The second is that the resulting agreement is especially vulnerable to criticism by outsiders. By hiding the disagreements that went into its production, the resulting consensus is especially vulnerable to any subsequent claim of dissent or disagreement. The critics who seized on the ‘climategate’ emails thus claimed to have ‘debunked’ the consensus simply by showing that there was a collective decision process, and that there is persistent disagreement and uncertainty, rather than showing that it was a badly produced decision. They are following Lewandowsky’s logic: If the consensus is not a product of independent convergence on the truth then it must be a sham.
Two faces of denial
We end up with two faces of denial. On the on hand, we see the denial of consensus, where any glimpse of discord, no matter how superficial or irrelevant, is taken to unmask the apparent consensus. On the other hand, we see pressures to deny the presence of significant disagreement, and attempts to keep such disagreement from the eyes of hostile observers. The problem is not so much the IPCC’s internal decision processes, which are largely rigorous and transparent and have adapted well to criticism, but the conception of expert authority implicit in its basic aims. At least part of the problem is that the language of consensus hides the fact that a process of collective decision is taking place.

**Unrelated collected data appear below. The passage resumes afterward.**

(* ===== verification/EventPlans.v ===== *)
(** * The outbox behind a database plugin

    When the store runs behind a database plugin ([self.atomic = Some]) publication, dispatch and
    claim execute as SQL batches of [sql_plan/named.rs], one transaction each, sent by
    [RpcAtomicBackend] ([bookclerk-plugin-host/src/host/database.rs]); the claim loop and the
    frozen dispatch snapshot around them are host code of [store/event_outbox.rs].  The receipts
    that replay a batch under its operation id are left out. *)

From stdpp Require Import base option list strings gmap pretty.
From Stdlib Require Import ZArith Lia.
From S2P Require Import Prelude Schema Store Concurrency JobModels EventModels EventOutbox.

Local Open Scope Z_scope.

(** [CAST((julianday(now) - julianday(created_at)) * 86400000 AS INTEGER)]. *)
Class JulianDay := julian_ms : string → option string → Z.

Section EventPlans.
Context {C : Chrono} {U : Uuid} {Value : Type} {JV : SerdeValue Value}.
Context {JS : SerdeJson (list (EventCatalogSubscription Value))}.
Context {JI : SerdeJson (list string)} {JD : JulianDay}.

(** ** Claim *)

(** The lease of a batch ends at least five seconds after its [now]. *)
Definition plan_event_expires (lease_secs : Z) (now : string) : string :=
  match parse_from_rfc3339 now with
  | Some dt => to_rfc3339 (dt + seconds (Z.max lease_secs 5))
  | None => now
  end.

Definition plan_claimed_delivery (owner expires now : string) (m : event_deliveries.Model)
    : event_deliveries.Model :=
  m <| event_deliveries.state := STATE_RUNNING |>
    <| event_deliveries.attempt_count :=
         if event_deliveries.resume_pending m =? 1 then Z.max (event_deliveries.attempt_count m) 1
         else event_deliveries.attempt_count m + 1 |>
    <| event_deliveries.resume_pending := 0 |>
    <| event_deliveries.lease_owner := Some owner |>
    <| event_deliveries.lease_expires_at := Some expires |>
    <| event_deliveries.lease_generation := event_deliveries.lease_generation m + 1 |>
    <| event_deliveries.updated_at := now |>.

(** [id = ? AND state = 'running' AND lease_owner = ? AND updated_at = ?]. *)
Definition delivery_just_claimed (id owner now : string) (m : event_deliveries.Model) : bool :=
  text_eq (event_deliveries.id m) id && text_eq (event_deliveries.state m) STATE_RUNNING
  && sql_eq (event_deliveries.lease_owner m) owner && text_eq (event_deliveries.updated_at m) now.

(** [plan_claim_event_delivery_cas]: slot, conditional update, status, payload row. *)
Definition plan_claim_event_delivery_cas (id owner : string) (lease_secs : Z)
    (plugin_id resource_class : string) (max_in_flight : Z) (now : string)
    : prog Db (result (string * option event_deliveries.Model)) :=
  let expires := plan_event_expires lease_secs now in
  let class := effective_class resource_class in
  let? _ := lock_serialization_slot (event_inflight_slot plugin_id class) in
  let* _ := exec (λ s,
    let r := update_rows
      (λ m, pending_with_id id m
            && (Z.of_nat (length (List.filter (in_flight plugin_id class) (event_deliveries_t s)))
                <? Z.max max_in_flight 0))
      (plan_claimed_delivery owner expires now) (event_deliveries_t s) in
    (r.1, s <| event_deliveries_t := r.2 |>)) in
  let* rows := event_deliveries_select (delivery_just_claimed id owner now) in
  Ret (Ok (if (0 <? length rows)%nat then "ok" else "empty", head rows)).

(** The payload object deserialized into a record: every timestamp must parse. *)
Definition decode_delivery (m : event_deliveries.Model) : option EventDeliveryRecord :=
  run_after ← parse_from_rfc3339 (event_deliveries.run_after m);
  created_at ← parse_from_rfc3339 (event_deliveries.created_at m);
  updated_at ← parse_from_rfc3339 (event_deliveries.updated_at m);
  lease_expires_at ← match event_deliveries.lease_expires_at m with
                     | None => Some None
                     | Some t => Some <$> parse_from_rfc3339 t
                     end;
  Some {| dl_id := event_deliveries.id m;
          dl_event_id := event_deliveries.event_id m;
          dl_plugin_id := event_deliveries.plugin_id m;
          dl_idempotency_key := event_deliveries.idempotency_key m;
          dl_state := event_deliveries.state m;
          dl_attempt_count := event_deliveries.attempt_count m;
          dl_max_attempts := event_deliveries.max_attempts m;
          dl_lease_owner := event_deliveries.lease_owner m;
          dl_lease_expires_at := lease_expires_at;
          dl_lease_generation := event_deliveries.lease_generation m;
          dl_run_after := run_after;
          dl_invocation_sequence := event_deliveries.invocation_sequence m;
          dl_resume_pending := negb (event_deliveries.resume_pending m =? 0);
          dl_checkpoint_json := event_deliveries.checkpoint_json m;
          dl_checkpoint_schema_version := event_deliveries.checkpoint_schema_version m;
          dl_ordering_key := event_deliveries.ordering_key m;
          dl_outcome := event_deliveries.outcome m;
          dl_error_message := event_deliveries.error_message m;
          dl_created_at := created_at;
          dl_updated_at := updated_at;
          dl_cancel_requested := negb (event_deliveries.cancel_requested m =? 0);
          dl_resource_class := event_deliveries.resource_class m;
          dl_wake_event_type := event_deliveries.wake_event_type m;
          dl_wake_filter_json := event_deliveries.wake_filter_json m;
          dl_wake_grants_json := event_deliveries.wake_grants_json m |}.

(** [RpcAtomicBackend::claim_event_delivery]. *)
Definition rpc_claim_event_delivery (id owner : string) (lease_secs : Z)
    (plugin_id resource_class : string) (max_in_flight : Z)
    : prog Db (result (option EventDeliveryRecord)) :=
  let* now := now_str in
  let? reply := txn (plan_claim_event_delivery_cas id owner (default 60 (i64_try_from lease_secs))
                       plugin_id resource_class max_in_flight now) in
  if text_eq reply.1 "empty" then Ret (Ok None) else
  match reply.2 with
  | None => Ret (Err (Other "database atomic operation ok without event delivery payload"))
  | Some row =>
      match decode_delivery row with
      | Some record => Ret (Ok (Some record))
      | None => Ret (Err (Other "database atomic event delivery payload"))
      end
  end.

(** The body of the host's claim loop. *)
Definition host_candidate (owner : string) (lease_secs : Z) (node_id : string) (max_in_flight : Z)
    (model : event_deliveries.Model) : prog Db (result (option EventDeliveryRecord)) :=
  let? blocked := fifo_blocked model in
  if blocked then Ret (Ok None) else
  let? eligible :=
    if str_is_empty (trim node_id) then Ret (Ok true)
    else delivery_model_matches_node_catalog node_id model in
  if negb eligible then Ret (Ok None) else
  rpc_claim_event_delivery (event_deliveries.id model) owner lease_secs
    (event_deliveries.plugin_id model) (event_deliveries.resource_class model) max_in_flight.

Definition claim_next_event_delivery_host_cas (owner : string) (lease_secs : Z)
    (plugin_ids : list string) (max_in_flight : Z) (node_id : string)
    : prog Db (result (option EventDeliveryRecord)) :=
  let* now := Utc_now in
  let now_s := to_rfc3339 now in
  let? _ := sanitize_unknown_event_resource_class_on now_s in
  let* fuel := query claim_fuel in
  claim_pages fuel now_s plugin_ids (host_candidate owner lease_secs node_id max_in_flight) None.

(** ** Publication *)

(** [plan_publish_domain_event]: conditional insert, status, id of the namespace's event. *)
Definition plan_publish_domain_event (spec : PublishDomainEventSpec) (now : string)
    : prog Db (result (string * option string)) :=
  let ns := same_namespace (pub_account_id spec) (pub_source spec) (pub_event_type spec)
              (pub_dedup_key spec) in
  let* taken := query (λ s, existsb ns (domain_events_t s)) in
  let? _ := if taken then Ret (Ok ()) else domain_events_insert (new_event_row spec now) in
  let* status := query (λ s,
    if existsb (λ e, text_eq (domain_events.id e) (pub_id spec)) (domain_events_t s) then "ok"
    else if existsb ns (domain_events_t s) then "duplicate" else "notFound") in
  let* rows := domain_events_select ns in
  Ret (Ok (status, domain_events.id <$> head rows)).

(** [RpcAtomicBackend::publish_domain_event]. *)
Definition rpc_publish_domain_event (spec : PublishDomainEventSpec)
    : prog Db (result PublishDomainEventOutcome) :=
  let? spec := prepare_publish_domain_event spec in
  let* now := now_str in
  let? reply := txn (plan_publish_domain_event spec now) in
  if text_eq reply.1 "ok" then
    match reply.2 with
    | Some id => Ret (Ok (EventCreated id))
    | None => Ret (Err (Other "publishDomainEvent ok without id"))
    end
  else if text_eq reply.1 "duplicate" then
    match reply.2 with
    | Some id => Ret (Ok (EventDuplicate id))
    | None => Ret (Err (Other "publishDomainEvent duplicate without id"))
    end
  else Ret (Err (Other ("publishDomainEvent failed: " +:+ reply.1))).

(** [LibraryStore::publish_domain_event] with a plugin. *)
Definition publish_domain_event_atomic (spec : PublishDomainEventSpec)
    : prog Db (result PublishDomainEventOutcome) :=
  let? spec := prepare_publish_domain_event spec in
  rpc_publish_domain_event spec.

(** ** Dispatch *)

Definition parse_dispatch_snapshot (event_id json : string) : result (list EventSubscriber) :=
  match from_str json with
  | Some ids => Ok (map EventSubscriber_plugin ids)
  | None => Err (Other ("domain event " +:+ event_id +:+ " has invalid dispatch_snapshot_json"))
  end.

(** The frozen list of subscribers, written on first use. *)
Definition load_or_init_dispatch_snapshot (event_id : string) (subscribers : list EventSubscriber)
    : prog Db (result (list EventSubscriber)) :=
  let missing := NotFound ("domain event " +:+ event_id) in
  let* row := domain_events_find_by_id event_id in
  match row with
  | None => Ret (Err missing)
  | Some row =>
  if negb (str_is_empty (trim (domain_events.dispatch_snapshot_json row)))
  then Ret (parse_dispatch_snapshot event_id (domain_events.dispatch_snapshot_json row))
  else
  let json := default "[]" (to_string (map sub_plugin_id subscribers)) in
  let* cas := domain_events_update
    (λ m, text_eq (domain_events.id m) event_id
          && text_eq (domain_events.dispatch_snapshot_json m) "")
    (λ m, m <| domain_events.dispatch_snapshot_json := json |>) in
  if (cas =? 0)%nat then
    let* row := domain_events_find_by_id event_id in
    match row with
    | None => Ret (Err missing)
    | Some row =>
        Ret (parse_dispatch_snapshot event_id (domain_events.dispatch_snapshot_json row))
    end
  else Ret (Ok subscribers)
  end.

(** The plugin of a subscriber the batch inserts a delivery for. *)
Definition plan_page_plugin (sub : EventSubscriber) : option string :=
  let plugin_id := trim (sub_plugin_id sub) in
  if str_is_empty plugin_id then None
  else if negb (text_eq (sub_resource_class sub) "network") then None
  else Some plugin_id.

(** [INSERT OR IGNORE … WHERE EXISTS (the event)]. *)
Definition plan_insert_delivery (event_id now plugin_id : string) : prog Db unit :=
  exec (λ s, ((),
    match List.find (λ e, text_eq (domain_events.id e) event_id) (domain_events_t s) with
    | None => s
    | Some e =>
        let row := new_delivery_row e event_id plugin_id now in
        if existsb (same_delivery row) (event_deliveries_t s) then s
        else s <| event_deliveries_t := event_deliveries_t s ++ [row] |>
    end)).

(** The statements that close a dispatch: counters, then the state of the event. *)
Definition plan_mark_dispatched (event_id now : string) : prog Db unit :=
  let* _ := exec (λ s, ((),
    if existsb (λ r, event_outbox_stats.id r =? EVENT_OUTBOX_STATS_ID) (event_outbox_stats_t s)
    then s
    else s <| event_outbox_stats_t := event_outbox_stats_t s
               ++ [event_outbox_stats.mk_Model EVENT_OUTBOX_STATS_ID 0 0 0 0 0 0 0] |>)) in
  let* _ := exec (λ s,
    let undispatched := existsb (λ e, text_eq (domain_events.id e) event_id
      && text_eq (domain_events.dispatch_state e) STATE_PENDING) (domain_events_t s) in
    let created_at := domain_events.created_at <$>
      List.find (λ e, text_eq (domain_events.id e) event_id) (domain_events_t s) in
    let r := update_rows
      (λ r, (event_outbox_stats.id r =? EVENT_OUTBOX_STATS_ID) && undispatched)
      (bumped_stats 0 0 0 (Z.max 0 (julian_ms now created_at)) 1 0 0)
      (event_outbox_stats_t s) in
    (r.1, s <| event_outbox_stats_t := r.2 |>)) in
  let* _ := domain_events_update
    (λ m, text_eq (domain_events.id m) event_id
          && text_eq (domain_events.dispatch_state m) STATE_PENDING)
    (λ m, m <| domain_events.dispatch_state := STATE_DISPATCHED |>) in
  Ret ().

(** [plan_dispatch_event_deliveries]; the subscribers travel as the JSON array of their fields. *)
Definition plan_dispatch_event_deliveries (event_id : string) (subscribers : list EventSubscriber)
    (mark_dispatched : bool) (now : string) : prog Db (result (string * Z)) :=
  let page_plugins := omap plan_page_plugin subscribers in
  let? _ := for_each page_plugins () (λ _ plugin_id,
    let* _ := plan_insert_delivery event_id now plugin_id in Ret (Ok ())) in
  let* _ := if mark_dispatched then plan_mark_dispatched event_id now else Ret () in
  let* present := query (λ s,
    existsb (λ e, text_eq (domain_events.id e) event_id) (domain_events_t s)) in
  let counted := match page_plugins with [] => [""] | _ => page_plugins end in
  let* created := event_deliveries_select
    (λ d, text_eq (event_deliveries.event_id d) event_id
          && text_eq (event_deliveries.created_at d) now
          && is_in (event_deliveries.plugin_id d) counted) in
  Ret (Ok (if present then "ok" else "notFound", Z.of_nat (length created))).

(** [RpcAtomicBackend::dispatch_event_deliveries]. *)
Definition rpc_dispatch_event_deliveries (event_id : string) (subscribers : list EventSubscriber)
    (mark_dispatched : bool) : prog Db (result Z) :=
  let* now := now_str in
  let? reply := txn (plan_dispatch_event_deliveries event_id subscribers mark_dispatched now) in
  if text_eq reply.1 "ok" then Ret (Ok reply.2)
  else Ret (Err (NotFound ("event " +:+ event_id))).

(** [LibraryStore::dispatch_chunk_size]. *)
Definition dispatch_chunk_size (max_statements max_binds : Z) : Z :=
  let by_stmts := Z.max (Z.max (max_statements - 12) 0) 1 in
  let by_binds := Z.max (max_binds - 16) 0 / 9 in
  Z.min by_stmts (Z.max by_binds 1).

(** The page loop; the last page marks the event dispatched. *)
Fixpoint dispatch_pages (event_id : string) (pages : list (list EventSubscriber)) (total : Z)
    : prog Db (result Z) :=
  match pages with
  | [] => Ret (Ok total)
  | page :: pages =>
      let last := match pages with [] => true | _ => false end in
      let? created := rpc_dispatch_event_deliveries event_id page last in
      dispatch_pages event_id pages (total + created)
  end.

(** [LibraryStore::dispatch_event_deliveries] with a plugin. *)
Definition dispatch_event_deliveries_atomic (chunk : Z) (event_id : string)
    (subscribers : list EventSubscriber) : prog Db (result Z) :=
  let? snapshot := load_or_init_dispatch_snapshot event_id subscribers in
  match snapshot with
  | [] => rpc_dispatch_event_deliveries event_id [] true
  | _ => dispatch_pages event_id (chunks (Z.to_nat (Z.max chunk 1)) snapshot) 0
  end.
End EventPlans.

So does this mean that more transparency is the solution? It depends. There’s a good case to be made that transparency was part of the problem. In particular, this case shows the dangers of an idea of transparency as uncontrolled exposure. The climate scientists were behaving in a ‘sclerotic’ and ‘partisan’ way (as sympathetic critics Mike Hulme and Jerome Ravetz put it at the time) in part because of the intense pressure placed on them by their critics.
They were subject to what they considered to be vexatious Freedom of Information requests. Their data were being distorted and cherry-picked by highly motivated partisan critics. Mechanisms of transparency in this case seemed to generate the concealment that was then taken as evidence of conspiracy, producing endless chains of demands for information.
Where transparency is identified with selective exposure of the backstage practices of institutions, without a guiding principle and without a context of understanding of the nature of the activity being exposed, it perversely motivates more closure, which in turn creates cover-ups and evasions. We end up with a self-perpetuating spiral of suspicion. Uncontrolled transparency here creates the very thing it is trying to detect.
Yet we probably can’t go back to an era of widespread uncritical deference to scientific authority. The low cost of information, the speed of communication, and the ease of sharing knowledge and forming associations, all contribute to a situation in which it is harder than ever to construct and maintain authoritative knowledge. If scientific authority is to produce its democratic goods, it needs to be reimagined and reconstructed in ways that go with the grain of an increasingly mobile and well-resourced audience of critical citizens.
The climate case illustrates the dangers of this situation, as authoritative assessments of science for decision-making processes are more easily contested than ever before. But it also presents a positive challenge, to work out ways of supporting more realistic public conceptions of scientific process. We can’t deny the existence of a politics of science, but we can think about better ways to structure and imagine such a politics.